Work order:
Below is some data. Retype exactly the lines starting at the one with "[upper]: the items" and ending at the one with "cp_header : forall".

======== Information given

(* ===== verification/PageCompact.v ===== *)
(** * Compaction of a page

    [compactify_tuples] moves the items to the end of the page, from the last
    one on, so that no move overwrites data that is still to be moved.  With
    it, [PageRepairFragmentation] and the scan of [PageIndexMultiDelete]. *)

From S2P Require Import Prelude Varlena HeapTuple HeapTupleProofs IndexTuple Sorting Page PageMem PageShift PageAdd.

(** ** The loop of [compactify_tuples] *)

(** Items in descending order that end before [hi] and do not overlap. *)
Fixpoint descending (hi : Z) (its : list itemIdSortData) : Prop :=
  match its with
  | [] => True
  | it :: its' => itemoff it + alignedlen it <= hi /\ descending (itemoff it) its'
  end.

Definition total_len (its : list itemIdSortData) : Z := foldr (fun it n => alignedlen it + n) 0 its.

Lemma total_len_perm its its' : Permutation its its' -> total_len its = total_len its'.
Proof. unfold total_len. induction 1; cbn; lia. Qed.

Lemma total_len_app its its' : total_len (its ++ its') = total_len its + total_len its'.
Proof. unfold total_len. induction its as [|it its IH]; cbn; lia. Qed.

Lemma total_len_nonneg its : Forall (fun it => 0 <= alignedlen it) its -> 0 <= total_len its.
Proof. unfold total_len. induction 1; cbn; lia. Qed.

(** They fit between [lo] and [hi]. *)
Lemma descending_total lo hi its :
  lo <= hi -> descending hi its -> Forall (fun it => lo <= itemoff it) its -> total_len its <= hi - lo.
Proof.
  intros Hl Hd Hf. revert hi Hl Hd. induction Hf as [|it its Hit Hf IH]; cbn; intros hi Hl; [lia|].
  intros [He Hd]. specialize (IH (itemoff it) Hit Hd). unfold total_len in IH. lia.
Qed.

Lemma descending_mono hi hi' its : descending hi its -> hi <= hi' -> descending hi' its.
Proof. destruct its as [|it its]; cbn; [done|]. intros [? ?] ?. split; [lia|done]. Qed.

Lemma descending_end hi its it :
  descending hi its -> Forall (fun it => 0 <= alignedlen it) its -> it ∈ its -> itemoff it + alignedlen it <= hi.
Proof.
  intros Hd Hf. revert hi Hd. induction Hf as [|it' its Hit Hf IH]; intros hi Hd Hin; [by apply not_elem_of_nil in Hin|].
  cbn in Hd. destruct Hd as [He Hd]. apply elem_of_cons in Hin as [-> |Hin]; [done|]. specialize (IH _ Hd Hin). lia.
Qed.

(** The page after the loop, which fills the space between [upper'] and
    [upper]: the items are there, as they were, and do not overlap. *)
Record compacted (p p' : Page) (its : list itemIdSortData) (upper upper' low : Z) : Prop := mkCompacted {
  cp_page : is_page p';
  cp_header : forall o m, 0 <= o -> o + m <= SizeOfPageHeaderData -> bytes_at p' o m = bytes_at p o m;
  cp_above : forall o m, upper <= o -> bytes_at p' o m = bytes_at p o m;
  cp_linp : forall i, 1 <= i -> linp_addr (i + 1) <= low -> (i - 1) ∉ map offsetindex its -> linp p' i = linp p i;
  cp_item : forall it, it ∈ its ->
    let lp := linp p' (offsetindex it + 1) in
    lp_flags lp = lp_flags (linp p (offsetindex it + 1)) /\ lp_len lp = lp_len (linp p (offsetindex it + 1)) /\
    upper' <= lp_off lp /\ lp_off lp mod 8 = 0 /\ lp_off lp + alignedlen it <= upper /\
    bytes_at p' (lp_off lp) (alignedlen it) = bytes_at p (itemoff it) (alignedlen it);
  cp_disjoint : forall it1 it2, it1 ∈ its -> it2 ∈ its -> offsetindex it1 <> offsetindex it2 ->
    let lp1 := linp p' (offsetindex it1 + 1) in let lp2 := linp p' (offsetindex it2 + 1) in
    lp_off lp1 + alignedlen it1 <= lp_off lp2 \/ lp_off lp2 + alignedlen it2 <= lp_off lp1
}.

(** What the loop needs of an entry: its item lies after the line pointers,
    of which one belongs to it. *)
Definition entry_ok (low : Z) (it : itemIdSortData) : Prop :=
  0 <= offsetindex it /\ linp_addr (offsetindex it + 2) <= low /\ low <= itemoff it /\
  0 <= alignedlen it /\ alignedlen it mod 8 = 0.

(** One turn. *)
Lemma compactify_step p it upper low :
  is_page p -> entry_ok low it -> itemoff it + alignedlen it <= upper -> upper <= BLCKSZ ->
  SizeOfPageHeaderData <= low ->
  exists p', (p ← memmove p (upper - alignedlen it) (itemoff it) (alignedlen it);
              set_lp_off p (offsetindex it + 1) (upper - alignedlen it)) = Ok p' /\ is_page p' /\
  (forall o m, 0 <= o -> o + m <= linp_addr (offsetindex it + 1) \/
     linp_addr (offsetindex it + 2) <= o /\ (o + m <= upper - alignedlen it \/ upper <= o) -> bytes_at p' o m = bytes_at p o m) /\
  bytes_at p' (upper - alignedlen it) (alignedlen it) = bytes_at p (itemoff it) (alignedlen it) /\
  linp p' (offsetindex it + 1) =
    mkItemId (upper - alignedlen it) (lp_flags (linp p (offsetindex it + 1))) (lp_len (linp p (offsetindex it + 1))).
Proof.
  intros Hp (? & Hl & ? & ? & ?) ? ? Hlow.
  destruct (memmove_page p (upper - alignedlen it) (itemoff it) (alignedlen it)) as (p1 & -> & Hp1 & F1 & M1); [done|linp_lia..|].
  cbn [mbind result_bind].
  destruct (set_lp_off_page p1 (offsetindex it + 1) (upper - alignedlen it)) as (p2 & -> & Hp2 & F2 & E2); [done|lia|linp_lia|].
  exists p2. split_and!; [done|done|..].
  - intros o m Ho Hd. rewrite F2 by linp_lia. apply F1; linp_lia.
  - rewrite F2 by linp_lia. rewrite M1 by lia. f_equal. lia.
  - rewrite E2, Z.mod_small by linp_lia. f_equal; f_equal; (eapply frame_linp; [exact F1|linp_lia..]).
Qed.

Lemma linp_bytes_same p p' i :
  (forall o m, linp_addr i <= o -> o + m <= linp_addr (i + 1) -> bytes_at p' o m = bytes_at p o m) -> linp p' i = linp p i.
Proof. intros H. unfold linp. rewrite H by linp_lia. done. Qed.

Lemma compactify_loop_ok its p upper low :
  is_page p -> SizeOfPageHeaderData <= low -> upper <= BLCKSZ -> upper mod 8 = 0 -> low <= upper ->
  descending upper its -> Forall (entry_ok low) its -> NoDup (map offsetindex its) ->
  exists p', compactify_loop its p upper = Ok (p', upper - total_len its) /\ low <= upper - total_len its /\
  compacted p p' its upper (upper - total_len its) low.
Proof.
  revert p upper. induction its as [|it its IH]; intros p upper Hp Hlow Hup H8 Hlu Hd Hf Hnd; cbn [compactify_loop].
  { exists p. replace (upper - total_len []) with upper by (cbn; lia). split_and!; [done|done|]. constructor; try done; [by intros ? ?%not_elem_of_nil|by intros ? ? ?%not_elem_of_nil]. }
  cbn in Hd. destruct Hd as [He Hd]. apply Forall_cons in Hf as [Hit Hf]. cbn in Hnd. apply NoDup_cons in Hnd as [Hni Hnd].
  destruct (compactify_step p it upper low) as (p1 & E1 & Hp1 & F1 & B1 & L1); [done..|].
  destruct Hit as (? & Hli & ? & ? & ?). set (u := upper - alignedlen it) in *.
  assert (Hod : forall it', it' ∈ its -> offsetindex it' <> offsetindex it).
  { intros it' Hin E. apply Hni. rewrite <- E. by apply list_elem_of_fmap_2. }
  assert (Hnn : Forall (fun it => 0 <= alignedlen it) its) by (eapply Forall_impl; [exact Hf|by intros x (? & ? & ? & ? & ?)]).
  rewrite Forall_forall in Hf.
  assert (Hlin : forall i, 1 <= i -> linp_addr (i + 1) <= low -> i <> offsetindex it + 1 -> linp p1 i = linp p i).
  { intros i Hi Hil Hne. apply linp_bytes_same. intros. apply F1; linp_lia. }
  destruct (IH p1 u) as (p' & E' & Hl' & [Cp Ch Ca Cl Ci Cd]);
    [done|done|linp_lia|unfold u; zlia|linp_lia|eapply descending_mono; [done|linp_lia]|by apply Forall_forall|done|].
  assert (Ht : upper - total_len (it :: its) = u - total_len its) by (unfold total_len, u; cbn; lia). rewrite Ht.
  assert (Hhead : linp p' (offsetindex it + 1) = linp p1 (offsetindex it + 1)).
  { apply Cl; [lia|linp_lia|]. rewrite Z.add_simpl_r. done. }
  exists p'. split_and!; [|done|].
  - revert E1. destruct (memmove p u (itemoff it) (alignedlen it)) as [q|]; [|done]. cbn [mbind result_bind]. by intros ->.
  - constructor.
    + done.
    + intros. rewrite Ch by done. apply F1; linp_lia.
    + intros. rewrite Ca by linp_lia. apply F1; linp_lia.
    + intros i Hi Hil Hn. cbn in Hn. apply not_elem_of_cons in Hn as [Hn1 Hn2]. rewrite Cl by done. apply Hlin; [done|done|lia].
    + intros it' [-> |Hin]%elem_of_cons.
      * cbv zeta. rewrite Hhead, L1. cbn [lp_off lp_len lp_flags]. split_and!; [done|done| |unfold u; zlia|lia|].
        -- pose proof (total_len_nonneg its Hnn). lia.
        -- rewrite Ca by lia. done.
      * specialize (Ci it' Hin). cbv zeta in Ci |- *. destruct (Hf it' Hin) as (? & ? & ? & ? & ?).
        rewrite (Hlin (offsetindex it' + 1)) in Ci by (linp_lia || (pose proof (Hod it' Hin); lia)).
        destruct Ci as (? & ? & ? & ? & ? & Eb). split_and!; [done..|lia|]. rewrite Eb.
        assert (itemoff it' + alignedlen it' <= itemoff it).
        { by apply (descending_end _ its). }
        apply F1; linp_lia.
    + intros it1 it2 [-> |Hi1]%elem_of_cons [-> |Hi2]%elem_of_cons Hne; cbv zeta.
      * done.
      * right. rewrite Hhead, L1. cbn [lp_off]. apply (Ci it2 Hi2).
      * left. rewrite Hhead, L1. cbn [lp_off]. apply (Ci it1 Hi1).
      * by apply Cd.
Qed.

================

Task solution:
    [upper]: the items are there, as they were, and do not overlap. *)
Record compacted (p p' : Page) (its : list itemIdSortData) (upper upper' low : Z) : Prop := mkCompacted {
  cp_page : is_page p';
  cp_header : forall o m, 0 <= o -> o + m <= SizeOfPageHeaderData -> bytes_at p' o m = bytes_at p o m;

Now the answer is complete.